### WHAT THIS TASK INVOLVES
Look through the records below, and whenever a line contains "DQUOTE", copy it.

### SOURCE MATERIAL
=======

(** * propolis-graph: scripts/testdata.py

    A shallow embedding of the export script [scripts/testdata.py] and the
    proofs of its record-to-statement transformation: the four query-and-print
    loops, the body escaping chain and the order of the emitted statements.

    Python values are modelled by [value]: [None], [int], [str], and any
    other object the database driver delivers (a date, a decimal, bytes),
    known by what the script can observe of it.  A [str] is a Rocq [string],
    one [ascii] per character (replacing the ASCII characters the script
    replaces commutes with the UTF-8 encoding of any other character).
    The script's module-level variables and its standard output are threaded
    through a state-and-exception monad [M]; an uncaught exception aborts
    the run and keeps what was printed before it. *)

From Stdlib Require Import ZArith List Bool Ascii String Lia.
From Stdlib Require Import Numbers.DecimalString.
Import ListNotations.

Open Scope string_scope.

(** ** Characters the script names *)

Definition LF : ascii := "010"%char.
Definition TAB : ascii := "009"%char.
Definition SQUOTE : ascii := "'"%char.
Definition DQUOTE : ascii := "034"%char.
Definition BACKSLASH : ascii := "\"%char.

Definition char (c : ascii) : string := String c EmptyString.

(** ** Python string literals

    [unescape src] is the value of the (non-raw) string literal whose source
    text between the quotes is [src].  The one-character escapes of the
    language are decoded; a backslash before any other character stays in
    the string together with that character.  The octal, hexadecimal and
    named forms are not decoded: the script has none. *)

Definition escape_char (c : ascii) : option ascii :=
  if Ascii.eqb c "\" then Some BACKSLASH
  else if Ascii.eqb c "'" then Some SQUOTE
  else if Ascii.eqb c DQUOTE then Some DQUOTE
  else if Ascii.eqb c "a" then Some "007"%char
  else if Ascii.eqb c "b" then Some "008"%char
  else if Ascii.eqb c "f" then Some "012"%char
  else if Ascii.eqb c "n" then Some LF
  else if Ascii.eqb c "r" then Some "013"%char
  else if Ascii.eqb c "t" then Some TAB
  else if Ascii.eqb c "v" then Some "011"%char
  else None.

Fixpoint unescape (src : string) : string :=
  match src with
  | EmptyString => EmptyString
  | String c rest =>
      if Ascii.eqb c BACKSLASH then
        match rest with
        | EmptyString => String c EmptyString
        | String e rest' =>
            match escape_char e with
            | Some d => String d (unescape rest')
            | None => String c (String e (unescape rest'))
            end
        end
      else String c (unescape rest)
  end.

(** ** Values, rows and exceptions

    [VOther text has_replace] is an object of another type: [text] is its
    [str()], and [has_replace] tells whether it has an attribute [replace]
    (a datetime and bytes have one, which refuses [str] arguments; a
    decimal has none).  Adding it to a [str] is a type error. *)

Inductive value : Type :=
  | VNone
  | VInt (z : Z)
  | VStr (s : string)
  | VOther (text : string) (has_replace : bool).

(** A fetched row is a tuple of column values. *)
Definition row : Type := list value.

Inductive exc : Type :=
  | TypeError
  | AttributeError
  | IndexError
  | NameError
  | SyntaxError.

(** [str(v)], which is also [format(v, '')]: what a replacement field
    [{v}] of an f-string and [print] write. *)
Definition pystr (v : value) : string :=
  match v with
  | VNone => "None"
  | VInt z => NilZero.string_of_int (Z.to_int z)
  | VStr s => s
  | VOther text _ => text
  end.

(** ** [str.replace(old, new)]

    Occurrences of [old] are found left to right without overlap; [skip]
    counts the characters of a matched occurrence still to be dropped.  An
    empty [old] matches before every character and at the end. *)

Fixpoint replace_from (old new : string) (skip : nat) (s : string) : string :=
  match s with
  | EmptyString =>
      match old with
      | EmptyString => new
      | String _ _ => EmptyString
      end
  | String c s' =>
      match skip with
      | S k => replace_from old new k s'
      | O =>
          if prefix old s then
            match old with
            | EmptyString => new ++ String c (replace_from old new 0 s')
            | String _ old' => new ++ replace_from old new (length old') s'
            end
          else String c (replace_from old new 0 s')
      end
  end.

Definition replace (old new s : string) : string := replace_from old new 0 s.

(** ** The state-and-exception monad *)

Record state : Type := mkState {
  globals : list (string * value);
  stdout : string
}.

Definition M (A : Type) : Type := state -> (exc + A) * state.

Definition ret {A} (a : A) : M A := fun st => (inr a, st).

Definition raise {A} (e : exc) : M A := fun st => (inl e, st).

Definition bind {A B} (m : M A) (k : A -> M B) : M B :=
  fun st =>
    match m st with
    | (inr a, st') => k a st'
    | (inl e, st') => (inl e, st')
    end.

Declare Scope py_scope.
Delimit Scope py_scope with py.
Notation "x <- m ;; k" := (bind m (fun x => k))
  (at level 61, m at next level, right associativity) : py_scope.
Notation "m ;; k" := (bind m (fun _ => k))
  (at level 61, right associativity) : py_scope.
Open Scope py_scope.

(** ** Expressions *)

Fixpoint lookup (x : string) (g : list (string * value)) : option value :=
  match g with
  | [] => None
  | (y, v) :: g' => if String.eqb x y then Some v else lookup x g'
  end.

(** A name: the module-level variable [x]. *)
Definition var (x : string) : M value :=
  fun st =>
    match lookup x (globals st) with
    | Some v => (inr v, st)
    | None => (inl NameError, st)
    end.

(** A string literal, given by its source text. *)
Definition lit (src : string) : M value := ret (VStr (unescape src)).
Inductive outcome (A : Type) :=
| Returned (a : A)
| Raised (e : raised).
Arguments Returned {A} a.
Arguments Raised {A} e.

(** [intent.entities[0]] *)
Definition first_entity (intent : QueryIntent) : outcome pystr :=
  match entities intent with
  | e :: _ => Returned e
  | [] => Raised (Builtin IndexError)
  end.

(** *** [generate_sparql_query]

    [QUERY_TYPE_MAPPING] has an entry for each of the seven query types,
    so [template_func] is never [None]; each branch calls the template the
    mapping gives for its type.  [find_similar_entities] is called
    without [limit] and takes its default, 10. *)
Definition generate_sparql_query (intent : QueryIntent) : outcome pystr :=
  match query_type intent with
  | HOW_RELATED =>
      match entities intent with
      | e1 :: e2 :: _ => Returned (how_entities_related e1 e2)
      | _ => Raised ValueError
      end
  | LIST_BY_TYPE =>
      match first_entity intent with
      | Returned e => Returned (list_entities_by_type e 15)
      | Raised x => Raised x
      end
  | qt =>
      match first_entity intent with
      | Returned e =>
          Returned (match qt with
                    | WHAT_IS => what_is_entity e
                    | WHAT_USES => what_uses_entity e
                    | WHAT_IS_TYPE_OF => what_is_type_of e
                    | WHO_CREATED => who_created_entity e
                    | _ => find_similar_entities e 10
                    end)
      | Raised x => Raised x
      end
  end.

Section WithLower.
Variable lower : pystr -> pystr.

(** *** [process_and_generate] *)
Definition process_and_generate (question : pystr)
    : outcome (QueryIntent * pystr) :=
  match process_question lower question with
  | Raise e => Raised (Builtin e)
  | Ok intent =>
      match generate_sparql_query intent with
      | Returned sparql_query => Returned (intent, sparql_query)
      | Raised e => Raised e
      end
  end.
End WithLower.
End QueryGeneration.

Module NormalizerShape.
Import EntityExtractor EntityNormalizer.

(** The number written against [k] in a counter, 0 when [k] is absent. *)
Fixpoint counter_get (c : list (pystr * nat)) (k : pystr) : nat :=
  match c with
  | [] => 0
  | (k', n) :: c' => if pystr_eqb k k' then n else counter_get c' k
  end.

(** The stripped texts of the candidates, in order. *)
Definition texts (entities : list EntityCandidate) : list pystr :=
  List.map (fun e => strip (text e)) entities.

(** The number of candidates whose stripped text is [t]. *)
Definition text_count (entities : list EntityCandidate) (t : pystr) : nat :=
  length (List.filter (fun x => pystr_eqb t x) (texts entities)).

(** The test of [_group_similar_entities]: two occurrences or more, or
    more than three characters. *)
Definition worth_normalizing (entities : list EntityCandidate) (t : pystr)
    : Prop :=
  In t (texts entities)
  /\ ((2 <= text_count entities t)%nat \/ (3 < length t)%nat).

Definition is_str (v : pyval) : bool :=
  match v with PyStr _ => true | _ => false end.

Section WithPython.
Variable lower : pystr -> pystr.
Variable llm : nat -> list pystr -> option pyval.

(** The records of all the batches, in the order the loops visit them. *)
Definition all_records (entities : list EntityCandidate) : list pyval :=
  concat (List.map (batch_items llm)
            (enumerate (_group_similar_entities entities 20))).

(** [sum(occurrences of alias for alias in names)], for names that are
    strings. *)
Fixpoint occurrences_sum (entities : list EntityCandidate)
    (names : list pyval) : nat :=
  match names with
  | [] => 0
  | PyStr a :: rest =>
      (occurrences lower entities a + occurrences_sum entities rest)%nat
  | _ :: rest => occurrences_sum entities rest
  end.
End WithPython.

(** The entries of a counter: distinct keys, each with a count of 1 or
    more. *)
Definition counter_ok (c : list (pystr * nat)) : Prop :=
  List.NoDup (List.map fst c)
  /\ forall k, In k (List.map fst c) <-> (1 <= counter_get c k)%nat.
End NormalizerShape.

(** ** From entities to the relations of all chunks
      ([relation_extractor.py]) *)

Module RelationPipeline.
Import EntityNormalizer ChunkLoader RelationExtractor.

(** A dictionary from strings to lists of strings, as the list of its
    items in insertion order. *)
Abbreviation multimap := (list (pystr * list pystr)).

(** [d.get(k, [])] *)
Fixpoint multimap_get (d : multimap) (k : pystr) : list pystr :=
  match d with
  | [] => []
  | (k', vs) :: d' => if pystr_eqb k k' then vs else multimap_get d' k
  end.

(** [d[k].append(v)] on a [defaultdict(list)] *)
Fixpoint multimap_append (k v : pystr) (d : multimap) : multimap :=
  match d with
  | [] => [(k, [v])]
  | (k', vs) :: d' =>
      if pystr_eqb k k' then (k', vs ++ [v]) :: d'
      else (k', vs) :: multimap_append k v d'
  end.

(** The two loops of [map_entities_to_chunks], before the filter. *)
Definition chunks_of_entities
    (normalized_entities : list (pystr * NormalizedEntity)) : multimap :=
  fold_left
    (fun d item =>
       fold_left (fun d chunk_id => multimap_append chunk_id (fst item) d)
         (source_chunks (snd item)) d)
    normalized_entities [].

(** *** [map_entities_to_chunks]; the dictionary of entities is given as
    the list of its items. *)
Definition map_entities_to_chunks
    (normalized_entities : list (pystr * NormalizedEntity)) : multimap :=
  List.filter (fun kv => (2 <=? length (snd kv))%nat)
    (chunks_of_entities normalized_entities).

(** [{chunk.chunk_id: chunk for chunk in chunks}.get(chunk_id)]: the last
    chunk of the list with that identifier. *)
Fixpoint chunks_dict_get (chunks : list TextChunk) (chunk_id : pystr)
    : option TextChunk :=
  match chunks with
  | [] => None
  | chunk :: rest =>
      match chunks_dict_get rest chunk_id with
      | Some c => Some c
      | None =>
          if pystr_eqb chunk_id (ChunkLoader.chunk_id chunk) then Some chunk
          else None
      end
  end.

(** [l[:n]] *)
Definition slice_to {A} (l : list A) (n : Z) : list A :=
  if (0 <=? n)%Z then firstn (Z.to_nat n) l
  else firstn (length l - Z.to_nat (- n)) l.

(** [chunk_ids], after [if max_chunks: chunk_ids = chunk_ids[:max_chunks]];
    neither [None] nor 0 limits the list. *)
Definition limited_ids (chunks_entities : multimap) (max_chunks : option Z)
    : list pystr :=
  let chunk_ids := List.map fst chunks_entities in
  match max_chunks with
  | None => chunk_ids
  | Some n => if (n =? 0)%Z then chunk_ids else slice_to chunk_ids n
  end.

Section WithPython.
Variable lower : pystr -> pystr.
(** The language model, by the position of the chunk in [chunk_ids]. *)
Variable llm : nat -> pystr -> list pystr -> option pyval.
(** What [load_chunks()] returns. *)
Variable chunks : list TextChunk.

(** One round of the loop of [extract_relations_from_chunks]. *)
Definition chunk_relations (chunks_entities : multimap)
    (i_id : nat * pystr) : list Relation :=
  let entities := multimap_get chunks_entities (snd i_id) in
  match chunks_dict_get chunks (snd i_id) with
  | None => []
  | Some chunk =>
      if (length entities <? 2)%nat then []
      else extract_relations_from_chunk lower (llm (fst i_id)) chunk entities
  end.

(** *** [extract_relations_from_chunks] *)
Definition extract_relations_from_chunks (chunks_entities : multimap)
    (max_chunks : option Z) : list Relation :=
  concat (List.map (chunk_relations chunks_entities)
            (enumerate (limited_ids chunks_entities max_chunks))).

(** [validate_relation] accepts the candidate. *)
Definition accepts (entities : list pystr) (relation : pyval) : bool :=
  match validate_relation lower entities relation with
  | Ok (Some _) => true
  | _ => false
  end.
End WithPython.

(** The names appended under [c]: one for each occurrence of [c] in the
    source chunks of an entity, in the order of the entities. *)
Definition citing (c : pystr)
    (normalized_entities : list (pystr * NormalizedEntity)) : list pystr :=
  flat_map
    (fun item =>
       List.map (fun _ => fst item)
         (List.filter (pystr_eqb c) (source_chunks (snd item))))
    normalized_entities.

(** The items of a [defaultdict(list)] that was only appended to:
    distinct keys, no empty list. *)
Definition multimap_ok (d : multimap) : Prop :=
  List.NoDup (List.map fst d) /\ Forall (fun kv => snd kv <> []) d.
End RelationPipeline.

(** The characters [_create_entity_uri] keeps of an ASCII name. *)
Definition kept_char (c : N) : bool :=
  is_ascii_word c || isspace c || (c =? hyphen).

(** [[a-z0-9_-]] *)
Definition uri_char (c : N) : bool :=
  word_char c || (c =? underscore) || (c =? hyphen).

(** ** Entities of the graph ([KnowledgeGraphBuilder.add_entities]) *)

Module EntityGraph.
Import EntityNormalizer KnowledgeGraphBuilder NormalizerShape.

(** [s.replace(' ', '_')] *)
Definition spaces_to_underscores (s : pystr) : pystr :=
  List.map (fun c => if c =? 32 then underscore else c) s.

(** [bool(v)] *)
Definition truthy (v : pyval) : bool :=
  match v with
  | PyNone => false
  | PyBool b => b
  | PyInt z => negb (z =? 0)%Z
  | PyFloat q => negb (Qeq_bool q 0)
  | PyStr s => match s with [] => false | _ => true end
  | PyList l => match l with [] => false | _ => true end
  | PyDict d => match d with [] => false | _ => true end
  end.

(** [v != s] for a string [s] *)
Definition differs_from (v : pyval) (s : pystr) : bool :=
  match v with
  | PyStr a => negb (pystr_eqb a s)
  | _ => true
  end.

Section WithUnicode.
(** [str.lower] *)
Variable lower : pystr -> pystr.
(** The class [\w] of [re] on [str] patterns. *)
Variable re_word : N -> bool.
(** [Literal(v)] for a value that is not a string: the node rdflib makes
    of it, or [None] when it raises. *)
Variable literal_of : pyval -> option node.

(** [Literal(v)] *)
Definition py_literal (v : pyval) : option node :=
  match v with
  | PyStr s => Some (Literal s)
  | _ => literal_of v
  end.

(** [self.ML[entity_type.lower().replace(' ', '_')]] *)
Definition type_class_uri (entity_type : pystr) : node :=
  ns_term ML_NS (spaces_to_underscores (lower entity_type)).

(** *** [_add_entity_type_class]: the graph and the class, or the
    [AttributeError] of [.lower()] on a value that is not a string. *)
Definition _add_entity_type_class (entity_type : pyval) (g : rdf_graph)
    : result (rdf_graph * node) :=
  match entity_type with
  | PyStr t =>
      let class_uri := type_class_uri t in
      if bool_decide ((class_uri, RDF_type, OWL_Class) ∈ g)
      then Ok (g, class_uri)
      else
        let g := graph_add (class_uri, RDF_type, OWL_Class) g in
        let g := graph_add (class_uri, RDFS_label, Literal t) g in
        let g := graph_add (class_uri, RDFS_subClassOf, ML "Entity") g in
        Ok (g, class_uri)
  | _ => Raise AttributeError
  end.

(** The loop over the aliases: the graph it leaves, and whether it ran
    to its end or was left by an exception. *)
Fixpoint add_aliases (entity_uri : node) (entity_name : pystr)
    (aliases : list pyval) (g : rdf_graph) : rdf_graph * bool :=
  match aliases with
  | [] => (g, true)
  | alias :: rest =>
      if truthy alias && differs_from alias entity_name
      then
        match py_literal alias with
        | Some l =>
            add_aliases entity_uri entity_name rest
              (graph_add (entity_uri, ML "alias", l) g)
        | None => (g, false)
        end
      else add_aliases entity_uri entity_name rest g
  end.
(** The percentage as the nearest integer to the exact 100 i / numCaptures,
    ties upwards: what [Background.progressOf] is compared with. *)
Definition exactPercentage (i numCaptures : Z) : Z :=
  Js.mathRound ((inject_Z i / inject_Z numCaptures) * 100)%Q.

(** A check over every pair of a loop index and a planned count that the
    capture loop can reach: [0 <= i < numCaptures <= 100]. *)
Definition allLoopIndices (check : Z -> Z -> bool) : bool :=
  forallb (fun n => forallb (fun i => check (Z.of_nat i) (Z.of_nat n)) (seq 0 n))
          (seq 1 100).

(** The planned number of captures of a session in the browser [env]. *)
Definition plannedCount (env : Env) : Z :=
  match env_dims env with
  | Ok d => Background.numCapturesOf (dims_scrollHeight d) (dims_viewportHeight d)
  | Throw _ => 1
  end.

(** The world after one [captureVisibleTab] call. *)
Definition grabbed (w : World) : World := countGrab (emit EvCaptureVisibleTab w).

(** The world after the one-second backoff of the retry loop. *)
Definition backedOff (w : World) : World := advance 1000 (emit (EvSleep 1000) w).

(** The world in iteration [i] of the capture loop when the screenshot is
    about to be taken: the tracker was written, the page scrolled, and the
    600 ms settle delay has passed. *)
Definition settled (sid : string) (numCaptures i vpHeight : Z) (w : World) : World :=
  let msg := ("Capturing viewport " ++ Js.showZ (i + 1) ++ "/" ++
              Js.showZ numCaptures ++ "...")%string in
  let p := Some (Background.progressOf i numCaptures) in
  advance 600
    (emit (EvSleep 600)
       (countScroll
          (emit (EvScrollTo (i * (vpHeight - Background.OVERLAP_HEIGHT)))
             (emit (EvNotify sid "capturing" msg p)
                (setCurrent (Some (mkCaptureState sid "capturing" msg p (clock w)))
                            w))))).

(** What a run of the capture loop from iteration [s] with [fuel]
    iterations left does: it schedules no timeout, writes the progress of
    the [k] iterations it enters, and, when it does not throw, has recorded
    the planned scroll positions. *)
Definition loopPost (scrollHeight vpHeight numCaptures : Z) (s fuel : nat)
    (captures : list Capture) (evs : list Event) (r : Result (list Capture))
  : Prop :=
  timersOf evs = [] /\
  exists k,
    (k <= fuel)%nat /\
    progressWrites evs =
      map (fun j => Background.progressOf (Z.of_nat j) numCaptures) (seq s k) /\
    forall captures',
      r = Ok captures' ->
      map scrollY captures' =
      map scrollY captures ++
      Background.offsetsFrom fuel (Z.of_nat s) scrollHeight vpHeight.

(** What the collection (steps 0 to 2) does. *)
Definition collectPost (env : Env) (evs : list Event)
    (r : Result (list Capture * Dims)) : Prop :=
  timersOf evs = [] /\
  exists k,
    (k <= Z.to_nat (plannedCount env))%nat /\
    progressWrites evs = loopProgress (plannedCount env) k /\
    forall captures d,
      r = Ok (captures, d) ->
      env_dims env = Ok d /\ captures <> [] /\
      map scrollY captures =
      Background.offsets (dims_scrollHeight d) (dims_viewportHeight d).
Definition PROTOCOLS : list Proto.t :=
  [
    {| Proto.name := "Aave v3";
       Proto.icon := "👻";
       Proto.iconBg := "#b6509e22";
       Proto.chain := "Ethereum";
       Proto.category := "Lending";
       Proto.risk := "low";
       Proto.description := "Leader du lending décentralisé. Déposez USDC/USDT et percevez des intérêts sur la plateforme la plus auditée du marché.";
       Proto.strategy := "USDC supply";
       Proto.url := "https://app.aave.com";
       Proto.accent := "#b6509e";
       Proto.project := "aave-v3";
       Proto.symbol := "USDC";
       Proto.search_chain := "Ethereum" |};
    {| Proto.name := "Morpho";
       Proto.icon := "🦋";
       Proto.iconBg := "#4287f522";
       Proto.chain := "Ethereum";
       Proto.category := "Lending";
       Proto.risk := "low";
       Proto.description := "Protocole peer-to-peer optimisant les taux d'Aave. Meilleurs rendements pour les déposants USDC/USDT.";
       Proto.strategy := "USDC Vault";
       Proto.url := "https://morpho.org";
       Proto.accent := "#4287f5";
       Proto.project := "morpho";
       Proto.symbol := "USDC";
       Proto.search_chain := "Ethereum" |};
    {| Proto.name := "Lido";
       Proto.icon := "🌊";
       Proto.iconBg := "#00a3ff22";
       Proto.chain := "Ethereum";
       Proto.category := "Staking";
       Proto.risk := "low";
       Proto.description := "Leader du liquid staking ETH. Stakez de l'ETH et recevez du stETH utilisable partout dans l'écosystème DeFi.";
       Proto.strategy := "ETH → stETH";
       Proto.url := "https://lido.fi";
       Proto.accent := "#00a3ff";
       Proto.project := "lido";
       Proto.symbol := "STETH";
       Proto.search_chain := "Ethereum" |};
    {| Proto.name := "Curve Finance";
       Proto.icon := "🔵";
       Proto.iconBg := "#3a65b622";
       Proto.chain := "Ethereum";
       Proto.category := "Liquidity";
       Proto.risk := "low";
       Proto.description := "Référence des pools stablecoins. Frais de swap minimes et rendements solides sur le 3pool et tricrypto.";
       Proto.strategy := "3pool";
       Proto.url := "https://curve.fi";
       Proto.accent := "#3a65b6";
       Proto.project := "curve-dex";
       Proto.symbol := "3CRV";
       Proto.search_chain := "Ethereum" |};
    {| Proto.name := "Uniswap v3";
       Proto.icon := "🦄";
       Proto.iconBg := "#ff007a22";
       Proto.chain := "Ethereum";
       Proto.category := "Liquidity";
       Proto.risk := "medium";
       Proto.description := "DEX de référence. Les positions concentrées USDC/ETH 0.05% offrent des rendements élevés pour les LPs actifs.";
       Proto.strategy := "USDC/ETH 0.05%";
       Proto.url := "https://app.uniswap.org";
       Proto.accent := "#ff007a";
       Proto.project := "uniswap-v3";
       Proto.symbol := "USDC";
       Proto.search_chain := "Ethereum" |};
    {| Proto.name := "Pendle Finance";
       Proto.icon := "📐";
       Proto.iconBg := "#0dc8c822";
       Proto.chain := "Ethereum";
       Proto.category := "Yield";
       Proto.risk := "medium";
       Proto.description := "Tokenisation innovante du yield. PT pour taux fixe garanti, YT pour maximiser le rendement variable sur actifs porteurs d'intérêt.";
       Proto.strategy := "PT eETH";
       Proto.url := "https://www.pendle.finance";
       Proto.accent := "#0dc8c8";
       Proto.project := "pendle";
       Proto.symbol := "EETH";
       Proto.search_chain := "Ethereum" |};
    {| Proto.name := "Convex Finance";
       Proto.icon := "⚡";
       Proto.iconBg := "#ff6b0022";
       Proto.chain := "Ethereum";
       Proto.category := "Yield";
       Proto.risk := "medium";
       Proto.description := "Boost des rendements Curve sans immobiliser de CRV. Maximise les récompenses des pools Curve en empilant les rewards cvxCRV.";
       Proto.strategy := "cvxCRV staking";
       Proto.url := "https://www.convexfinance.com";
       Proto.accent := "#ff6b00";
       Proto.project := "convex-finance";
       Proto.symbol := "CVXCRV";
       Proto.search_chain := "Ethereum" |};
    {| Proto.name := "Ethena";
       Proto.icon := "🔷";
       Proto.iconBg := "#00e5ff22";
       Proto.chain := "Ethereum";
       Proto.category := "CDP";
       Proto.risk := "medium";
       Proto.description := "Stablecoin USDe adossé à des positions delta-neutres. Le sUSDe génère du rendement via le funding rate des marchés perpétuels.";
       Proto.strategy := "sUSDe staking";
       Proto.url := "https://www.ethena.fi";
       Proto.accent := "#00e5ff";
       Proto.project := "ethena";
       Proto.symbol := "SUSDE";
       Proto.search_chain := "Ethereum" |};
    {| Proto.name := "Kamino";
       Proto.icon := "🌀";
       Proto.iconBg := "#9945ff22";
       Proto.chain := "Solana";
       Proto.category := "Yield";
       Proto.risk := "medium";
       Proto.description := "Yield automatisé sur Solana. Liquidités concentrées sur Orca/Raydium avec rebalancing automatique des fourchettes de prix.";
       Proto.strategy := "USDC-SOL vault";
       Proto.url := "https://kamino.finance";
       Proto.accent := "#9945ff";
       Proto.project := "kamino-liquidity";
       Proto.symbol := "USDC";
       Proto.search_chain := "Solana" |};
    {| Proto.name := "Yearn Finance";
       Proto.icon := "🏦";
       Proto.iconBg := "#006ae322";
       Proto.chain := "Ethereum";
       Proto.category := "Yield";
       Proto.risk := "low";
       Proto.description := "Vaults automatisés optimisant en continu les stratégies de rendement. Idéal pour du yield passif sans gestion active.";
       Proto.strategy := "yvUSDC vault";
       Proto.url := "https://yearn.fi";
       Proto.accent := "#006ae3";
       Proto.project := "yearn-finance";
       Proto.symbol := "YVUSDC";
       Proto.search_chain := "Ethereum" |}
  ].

=======

### ANSWER FOR THE TASK
Definition DQUOTE : ascii := "034"%char.
  else if Ascii.eqb c DQUOTE then Some DQUOTE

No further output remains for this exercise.